(Records from a dataset)
——

(* ===== verification/Bytes.v ===== *)
(** * Byte strings

    [Vec<u8>], [String] and [&str] of the code are lists of bytes.  This file
    holds the operations of the Rust standard library and of the [hex] crate's
    format that the pallets use on them: big- and little-endian integers, hex
    text, ASCII case, UTF-8 validation and substring search. *)

From stdpp Require Import base tactics list option gmap strings numbers countable.
From Stdlib Require Import ZArith Lia.
From Stdlib Require Import Strings.Byte.
From S2P Require Import Prelude.

#[global] Instance byte_eq_decision : EqDecision byte := byte_eq_dec.

#[global] Program Instance byte_countable : Countable byte :=
  inj_countable Byte.to_N Byte.of_N _.
Next Obligation. intros x. apply Byte.of_to_N. Qed.

Notation bytes := (list byte).

(** A string literal of the source. *)
Definition bs (s : string) : bytes := String.list_byte_of_string s.

(** ** A byte as an integer *)

Definition byte_val (b : byte) : Z := Z.of_N (Byte.to_N b).

(** [z as u8]. *)
Definition byte_of (z : Z) : byte := default x00 (Byte.of_N (Z.to_N (z mod 256))).

Lemma byte_val_range b : 0 <= byte_val b < 256.
Proof. unfold byte_val. pose proof (Byte.to_N_bounded b). lia. Qed.

Lemma byte_of_val b : byte_of (byte_val b) = b.
Proof.
  unfold byte_of. rewrite Z.mod_small by apply byte_val_range.
  unfold byte_val. by rewrite N2Z.id, Byte.of_to_N.
Qed.

Lemma byte_val_of z : byte_val (byte_of z) = z mod 256.
Proof.
  unfold byte_of. pose proof (Z.mod_pos_bound z 256 ltac:(lia)) as Hz.
  destruct (Byte.of_N (Z.to_N (z mod 256))) as [b|] eqn:Hb; simpl.
  - apply Byte.to_of_N in Hb. unfold byte_val. lia.
  - apply Byte.of_N_None_iff in Hb. lia.
Qed.

#[global] Instance byte_val_inj : Inj (=) (=) byte_val.
Proof. intros x y H. by rewrite <- (byte_of_val x), H, byte_of_val. Qed.

(** ** Little- and big-endian integers ([to_le_bytes], [to_be_bytes]) *)

Fixpoint le_bytes (n : nat) (z : Z) : bytes :=
  match n with
  | O => []
  | S n => byte_of z :: le_bytes n (z / 256)
  end.

Fixpoint le_val (l : bytes) : Z :=
  match l with
  | [] => 0
  | b :: l => byte_val b + 256 * le_val l
  end.

Definition be_bytes (n : nat) (z : Z) : bytes := reverse (le_bytes n z).
Definition be_val (l : bytes) : Z := le_val (reverse l).

Lemma le_bytes_length n z : length (le_bytes n z) = n.
Proof. revert z; induction n; simpl; auto. Qed.

Lemma be_bytes_length n z : length (be_bytes n z) = n.
Proof. unfold be_bytes. by rewrite length_reverse, le_bytes_length. Qed.

Lemma le_val_bytes n z : le_val (le_bytes n z) = z mod 256 ^ Z.of_nat n.
Proof.
  revert z; induction n as [|n IH]; intros z; simpl; [by rewrite Z.mod_1_r|].
  rewrite byte_val_of, IH.
  replace (Z.of_nat (S n)) with (1 + Z.of_nat n) by lia.
  rewrite Z.pow_add_r, Z.pow_1_r by lia.
  rewrite Z.rem_mul_r; [done|lia|apply Z.pow_pos_nonneg; lia].
Qed.

Lemma le_val_range l : 0 <= le_val l < 256 ^ Z.of_nat (length l).
Proof.
  induction l as [|b l IH]; simpl length; [done|].
  replace (Z.of_nat (S (length l))) with (1 + Z.of_nat (length l)) by lia.
  rewrite Z.pow_add_r, Z.pow_1_r by lia. cbn [le_val]. pose proof (byte_val_range b). lia.
Qed.

Lemma le_bytes_val l : le_bytes (length l) (le_val l) = l.
Proof.
  induction l as [|b l IH]; simpl; [done|]. f_equal.
  - apply byte_val_inj. rewrite byte_val_of. rewrite Z.mul_comm, Z_mod_plus_full.
    apply Z.mod_small, byte_val_range.
  - pose proof (byte_val_range b). rewrite Z.mul_comm, Z.div_add by lia.
    by rewrite Z.div_small, Z.add_0_l.
Qed.

Lemma be_val_bytes n z : be_val (be_bytes n z) = z mod 256 ^ Z.of_nat n.
Proof. unfold be_val, be_bytes. by rewrite reverse_involutive, le_val_bytes. Qed.

Lemma be_val_bytes_small n z : 0 <= z < 256 ^ Z.of_nat n -> be_val (be_bytes n z) = z.
Proof. intros. rewrite be_val_bytes. by apply Z.mod_small. Qed.

Lemma be_bytes_val l : be_bytes (length l) (be_val l) = l.
Proof.
  unfold be_val, be_bytes. rewrite <- length_reverse, le_bytes_val.
  apply reverse_involutive.
Qed.

Lemma be_bytes_inj n x y :
  0 <= x < 256 ^ Z.of_nat n -> 0 <= y < 256 ^ Z.of_nat n ->
  be_bytes n x = be_bytes n y -> x = y.
Proof. intros Hx Hy H. rewrite <- (be_val_bytes_small n x Hx), H. by apply be_val_bytes_small. Qed.

Lemma be_val_range l : 0 <= be_val l < 256 ^ Z.of_nat (length l).
Proof. unfold be_val. rewrite <- length_reverse. apply le_val_range. Qed.

(** ** Hexadecimal text ([hex::encode], [hex::decode]) *)

Definition hex_digits : bytes := bs "0123456789abcdef".
Definition hex_digit (n : Z) : byte := nth (Z.to_nat n) hex_digits x00.

Definition hex_encode (l : bytes) : bytes :=
  b ← l; [hex_digit (byte_val b / 16); hex_digit (byte_val b mod 16)].

(** The value of a hex character, of either case. *)
Definition hex_value (c : byte) : option Z :=
  let v := byte_val c in
  if (48 <=? v) && (v <=? 57) then Some (v - 48)
  else if (65 <=? v) && (v <=? 70) then Some (v - 65 + 10)
  else if (97 <=? v) && (v <=? 102) then Some (v - 97 + 10)
  else None.

(** [None] on an odd length or on a character that is not a hex digit. *)
Fixpoint hex_decode (l : bytes) : option bytes :=
  match l with
  | [] => Some []
  | [_] => None
  | h :: l :: rest =>
      hv ← hex_value h; lv ← hex_value l; t ← hex_decode rest;
      Some (byte_of (hv * 16 + lv) :: t)
  end.

Lemma hex_encode_length l : length (hex_encode l) = (2 * length l)%nat.
Proof. induction l; simpl in *; lia. Qed.

Lemma hex_value_digit n : 0 <= n < 16 -> hex_value (hex_digit n) = Some n.
Proof.
  intros Hn. assert (Z.of_nat (Z.to_nat n) = n) as <- by lia.
  assert (Z.to_nat n < 16)%nat as H by lia. revert H. generalize (Z.to_nat n).
  intros m H. do 16 (destruct m as [|m]; [done|]). lia.
Qed.

Lemma hex_decode_encode l : hex_decode (hex_encode l) = Some l.
Proof.
  induction l as [|b l IH]; [done|].
  change (hex_encode (b :: l)) with
    (hex_digit (byte_val b / 16) :: hex_digit (byte_val b mod 16) :: hex_encode l).
  pose proof (byte_val_range b). cbn [hex_decode].
  rewrite !hex_value_digit by (apply Z.mod_pos_bound || (split; [apply Z.div_pos|apply Z.div_lt_upper_bound]); lia).
  rewrite IH; simpl. do 2 f_equal.
  replace (byte_val b / 16 * 16 + byte_val b mod 16) with (byte_val b); [apply byte_of_val|].
  pose proof (Z.div_mod (byte_val b) 16). lia.
Qed.

Lemma hex_encode_inj a b : hex_encode a = hex_encode b -> a = b.
Proof. intros Hab. apply (f_equal hex_decode) in Hab. rewrite !hex_decode_encode in Hab. congruence. Qed.

Lemma hex_decode_length s l : hex_decode s = Some l -> length s = (2 * length l)%nat.
Proof.
  remember (length s) as n eqn:Hn. revert s l Hn. induction n as [n IH] using lt_wf_ind.
  intros [|a [|b r]] l ->; cbn [hex_decode]; [by intros [= <-]|done|].
  destruct (hex_value a), (hex_value b); [|done..].
  destruct (hex_decode r) as [l'|] eqn:Hr; [|done]. intros [= <-].
  apply (IH (length r)) in Hr; [|cbn; lia|done]. cbn. lia.
Qed.

(** ** ASCII and UTF-8 ([u8::to_ascii_uppercase], [core::str::from_utf8]) *)

Definition in_range (lo hi : Z) (b : byte) : bool :=
  (lo <=? byte_val b) && (byte_val b <=? hi).

Definition is_ascii (b : byte) : bool := byte_val b <? 128.
Definition is_ascii_digit : byte -> bool := in_range 48 57.
Definition is_ascii_upper : byte -> bool := in_range 65 90.
Definition is_ascii_lower : byte -> bool := in_range 97 122.

Definition ascii_upper (b : byte) : byte :=
  if is_ascii_lower b then byte_of (byte_val b - 32) else b.
Definition ascii_lower (b : byte) : byte :=
  if is_ascii_upper b then byte_of (byte_val b + 32) else b.

(** [str::eq_ignore_ascii_case]. *)
Definition eq_ignore_ascii_case (x y : bytes) : bool :=
  bool_decide (ascii_lower <$> x = ascii_lower <$> y).

Lemma ascii_upper_idemp b : ascii_upper (ascii_upper b) = ascii_upper b.
Proof. by destruct b. Qed.
Lemma ascii_lower_upper b : ascii_lower (ascii_upper b) = ascii_lower b.
Proof. by destruct b. Qed.
Lemma ascii_upper_lower b : ascii_upper (ascii_lower b) = ascii_upper b.
Proof. by destruct b. Qed.
Lemma ascii_lower_idemp b : ascii_lower (ascii_lower b) = ascii_lower b.
Proof. by destruct b. Qed.

Definition utf8_cont : byte -> bool := in_range 128 191.

(** The second byte of a three- and of a four-byte sequence: overlong forms,
    surrogates and code points past U+10FFFF are not UTF-8. *)
Definition utf8_second3 (v0 : Z) : byte -> bool :=
  if v0 =? 224 then in_range 160 191
  else if v0 =? 237 then in_range 128 159
  else utf8_cont.
Definition utf8_second4 (v0 : Z) : byte -> bool :=
  if v0 =? 240 then in_range 144 191
  else if v0 =? 244 then in_range 128 143
  else utf8_cont.

Fixpoint utf8_valid (l : bytes) : bool :=
  match l with
  | [] => true
  | b0 :: r0 =>
      let v0 := byte_val b0 in
      if v0 <? 128 then utf8_valid r0
      else match r0 with
      | [] => false
      | b1 :: r1 =>
          if in_range 194 223 b0 then utf8_cont b1 && utf8_valid r1
          else match r1 with
          | [] => false
          | b2 :: r2 =>
              if in_range 224 239 b0
              then utf8_second3 v0 b1 && utf8_cont b2 && utf8_valid r2
              else match r2 with
              | [] => false
              | b3 :: r3 =>
                  in_range 240 244 b0 && utf8_second4 v0 b1 && utf8_cont b2 &&
                  utf8_cont b3 && utf8_valid r3
              end
          end
      end
  end.

(** [core::str::from_utf8] and [String::from_utf8]. *)
Definition from_utf8 (l : bytes) : option bytes := if utf8_valid l then Some l else None.

Lemma from_utf8_some l l' : from_utf8 l = Some l' <-> l' = l /\ utf8_valid l = true.
Proof. unfold from_utf8. destruct (utf8_valid l); naive_solver. Qed.

Lemma utf8_valid_ascii l : forallb is_ascii l = true -> utf8_valid l = true.
Proof.
  induction l as [|b l IH]; simpl; [done|].
  intros [Hb Hl]%andb_prop. unfold is_ascii in Hb. rewrite Hb. auto.
Qed.

(** ** Case mapping of [str] ([to_uppercase], [to_lowercase])

    ASCII is mapped here; the mapping of the other characters is the Unicode
    table, a parameter.  Lower-casing may look at the neighbourhood of a
    character (the final sigma), so its parameter is given the text before and
    after it. *)

Class UnicodeData := {
  char_upper : bytes -> bytes;
  char_lower : bytes -> bytes -> bytes -> bytes;
}.

Definition starts_with_cont (c : bytes) : bool :=
  match c with
  | b :: _ => utf8_cont b
  | [] => false
  end.

(** [str::chars], each character as its encoding. *)
Fixpoint utf8_chars (l : bytes) : list bytes :=
  match l with
  | [] => []
  | b :: r =>
      match utf8_chars r with
      | [] => [[b]]
      | c :: cs => if starts_with_cont c then (b :: c) :: cs else [b] :: c :: cs
      end
  end.

Definition upper_char `{UnicodeData} (c : bytes) : bytes :=
  match c with
  | [b] => if is_ascii b then [ascii_upper b] else char_upper c
  | _ => char_upper c
  end.

Definition to_uppercase `{UnicodeData} (s : bytes) : bytes :=
  concat (upper_char <$> utf8_chars s).

Definition lower_char `{UnicodeData} (before after c : bytes) : bytes :=
  match c with
  | [b] => if is_ascii b then [ascii_lower b] else char_lower before after c
  | _ => char_lower before after c
  end.

Fixpoint lower_chars `{UnicodeData} (before : bytes) (cs : list bytes) : bytes :=
  match cs with
  | [] => []
  | c :: cs => lower_char before (concat cs) c ++ lower_chars (before ++ c) cs
  end.

Definition to_lowercase `{UnicodeData} (s : bytes) : bytes := lower_chars [] (utf8_chars s).

(** What Unicode promises of its table: the upper-case form is stable. *)
Class UnicodeLaws `{UnicodeData} := {
  to_uppercase_idemp s : to_uppercase (to_uppercase s) = to_uppercase s;
}.

Lemma utf8_chars_join l : concat (utf8_chars l) = l.
Proof.
  induction l as [|b l IH]; [done|]. simpl.
  destruct (utf8_chars l) as [|c cs]; simpl in *; [by rewrite <- IH|].
  destruct (starts_with_cont c); simpl; by rewrite IH.
Qed.

Lemma utf8_chars_head l c cs : utf8_chars l = c :: cs -> starts_with_cont c = starts_with_cont l.
Proof.
  destruct l as [|b l]; cbn [utf8_chars]; [done|].
  destruct (utf8_chars l) as [|c' cs']; [by intros [= <- _]|].
  destruct (starts_with_cont c'); by intros [= <- _].
Qed.

(** The first characters of a text are at most so many characters. *)
Lemma utf8_chars_take n l : (length (utf8_chars (concat (take n (utf8_chars l)))) <= n)%nat.
Proof.
  revert n. induction l as [|b l IH]; intros n; [by destruct n; cbn; lia|].
  destruct n as [|n]; [by rewrite take_0; cbn; lia|]. cbn [utf8_chars].
  destruct (utf8_chars l) as [|c cs] eqn:Hl.
  { destruct n; cbn; lia. }
  destruct (starts_with_cont c) eqn:Hc; cbn [take concat app utf8_chars].
  - specialize (IH (S n)). cbn [take concat] in IH.
    destruct (utf8_chars (c ++ concat (take n cs))) as [|c' cs'] eqn:Hh; [cbn; lia|].
    assert (starts_with_cont c' = true) as ->; [|exact IH].
    rewrite (utf8_chars_head _ _ _ Hh). by destruct c.
  - specialize (IH n). destruct (utf8_chars (concat (take n (c :: cs)))) as [|c' cs'] eqn:Hh; [cbn; lia|].
    destruct (starts_with_cont c'); cbn in *; lia.
Qed.

Lemma utf8_chars_length l : (length (utf8_chars l) <= length l)%nat.
Proof.
  induction l as [|b l IH]; [done|]. cbn [utf8_chars].
  destruct (utf8_chars l) as [|c cs]; [cbn; lia|]. destruct (starts_with_cont c); cbn in *; lia.
Qed.

Lemma utf8_chars_ascii l :
  forallb is_ascii l = true -> utf8_chars l = (fun b => [b]) <$> l.
Proof.
  induction l as [|b l IH]; simpl; [done|].
  intros [Hb Hl]%andb_prop. rewrite IH by done.
  destruct l as [|c l]; [done|]. simpl.
  assert (utf8_cont c = false) as ->; [|done].
  simpl in Hl. apply andb_prop in Hl as [Hc _]. revert Hc.
  unfold is_ascii, utf8_cont, in_range. lia.
Qed.

Lemma to_uppercase_ascii `{UnicodeData} l :
  forallb is_ascii l = true -> to_uppercase l = ascii_upper <$> l.
Proof.
  intros Hl. unfold to_uppercase. rewrite utf8_chars_ascii by done.
  induction l as [|b l IH]; [done|]. simpl in *.
  apply andb_prop in Hl as [-> Hl]. simpl. f_equal. by apply IH.
Qed.

Lemma to_lowercase_ascii `{UnicodeData} l :
  forallb is_ascii l = true -> to_lowercase l = ascii_lower <$> l.
Proof.
  intros Hl. unfold to_lowercase. rewrite utf8_chars_ascii by done.
  assert (forall before, lower_chars before ((fun b => [b]) <$> l) = ascii_lower <$> l) as Hg; [|apply Hg].
  induction l as [|b l IH]; intros before; [done|]. simpl in *.
  apply andb_prop in Hl as [-> Hl]. simpl. f_equal. by apply IH.
Qed.

(** The smallest Unicode table, for evaluating on ASCII text. *)
Definition ascii_unicode : UnicodeData := {|
  char_upper c := ascii_upper <$> c;
  char_lower _ _ c := ascii_lower <$> c;
|}.

Lemma to_uppercase_ascii_unicode s :
  @to_uppercase ascii_unicode s = ascii_upper <$> s.
Proof.
  unfold to_uppercase. rewrite <- (utf8_chars_join s) at 2.
  induction (utf8_chars s) as [|c cs IH]; [done|].
  rewrite fmap_cons. cbn [concat]. rewrite fmap_app, IH. f_equal.
  destruct c as [|b [|b' c]]; simpl; try done. by destruct (is_ascii b).
Qed.

Lemma ascii_unicode_laws : @UnicodeLaws ascii_unicode.
Proof.
  constructor. intros s. rewrite !to_uppercase_ascii_unicode, <- list_fmap_compose.
  apply list_fmap_ext. intros. apply ascii_upper_idemp.
Qed.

——

Action item — The lines above from the one with "Notation bytes := (list byte)." through the one with "Proof. unfold be_bytes." are to be duplicated exactly, ends included, with nothing added.

Exercise output —
Notation bytes := (list byte).

(** A string literal of the source. *)
Definition bs (s : string) : bytes := String.list_byte_of_string s.

(** ** A byte as an integer *)

Definition byte_val (b : byte) : Z := Z.of_N (Byte.to_N b).

(** [z as u8]. *)
Definition byte_of (z : Z) : byte := default x00 (Byte.of_N (Z.to_N (z mod 256))).

Lemma byte_val_range b : 0 <= byte_val b < 256.
Proof. unfold byte_val. pose proof (Byte.to_N_bounded b). lia. Qed.

Lemma byte_of_val b : byte_of (byte_val b) = b.
Proof.
  unfold byte_of. rewrite Z.mod_small by apply byte_val_range.
  unfold byte_val. by rewrite N2Z.id, Byte.of_to_N.
Qed.

Lemma byte_val_of z : byte_val (byte_of z) = z mod 256.
Proof.
  unfold byte_of. pose proof (Z.mod_pos_bound z 256 ltac:(lia)) as Hz.
  destruct (Byte.of_N (Z.to_N (z mod 256))) as [b|] eqn:Hb; simpl.
  - apply Byte.to_of_N in Hb. unfold byte_val. lia.
  - apply Byte.of_N_None_iff in Hb. lia.
Qed.

#[global] Instance byte_val_inj : Inj (=) (=) byte_val.
Proof. intros x y H. by rewrite <- (byte_of_val x), H, byte_of_val. Qed.

(** ** Little- and big-endian integers ([to_le_bytes], [to_be_bytes]) *)

Fixpoint le_bytes (n : nat) (z : Z) : bytes :=
  match n with
  | O => []
  | S n => byte_of z :: le_bytes n (z / 256)
  end.

Fixpoint le_val (l : bytes) : Z :=
  match l with
  | [] => 0
  | b :: l => byte_val b + 256 * le_val l
  end.

Definition be_bytes (n : nat) (z : Z) : bytes := reverse (le_bytes n z).
Definition be_val (l : bytes) : Z := le_val (reverse l).

Lemma le_bytes_length n z : length (le_bytes n z) = n.
Proof. revert z; induction n; simpl; auto. Qed.

Lemma be_bytes_length n z : length (be_bytes n z) = n.
Proof. unfold be_bytes. by rewrite length_reverse, le_bytes_length. Qed.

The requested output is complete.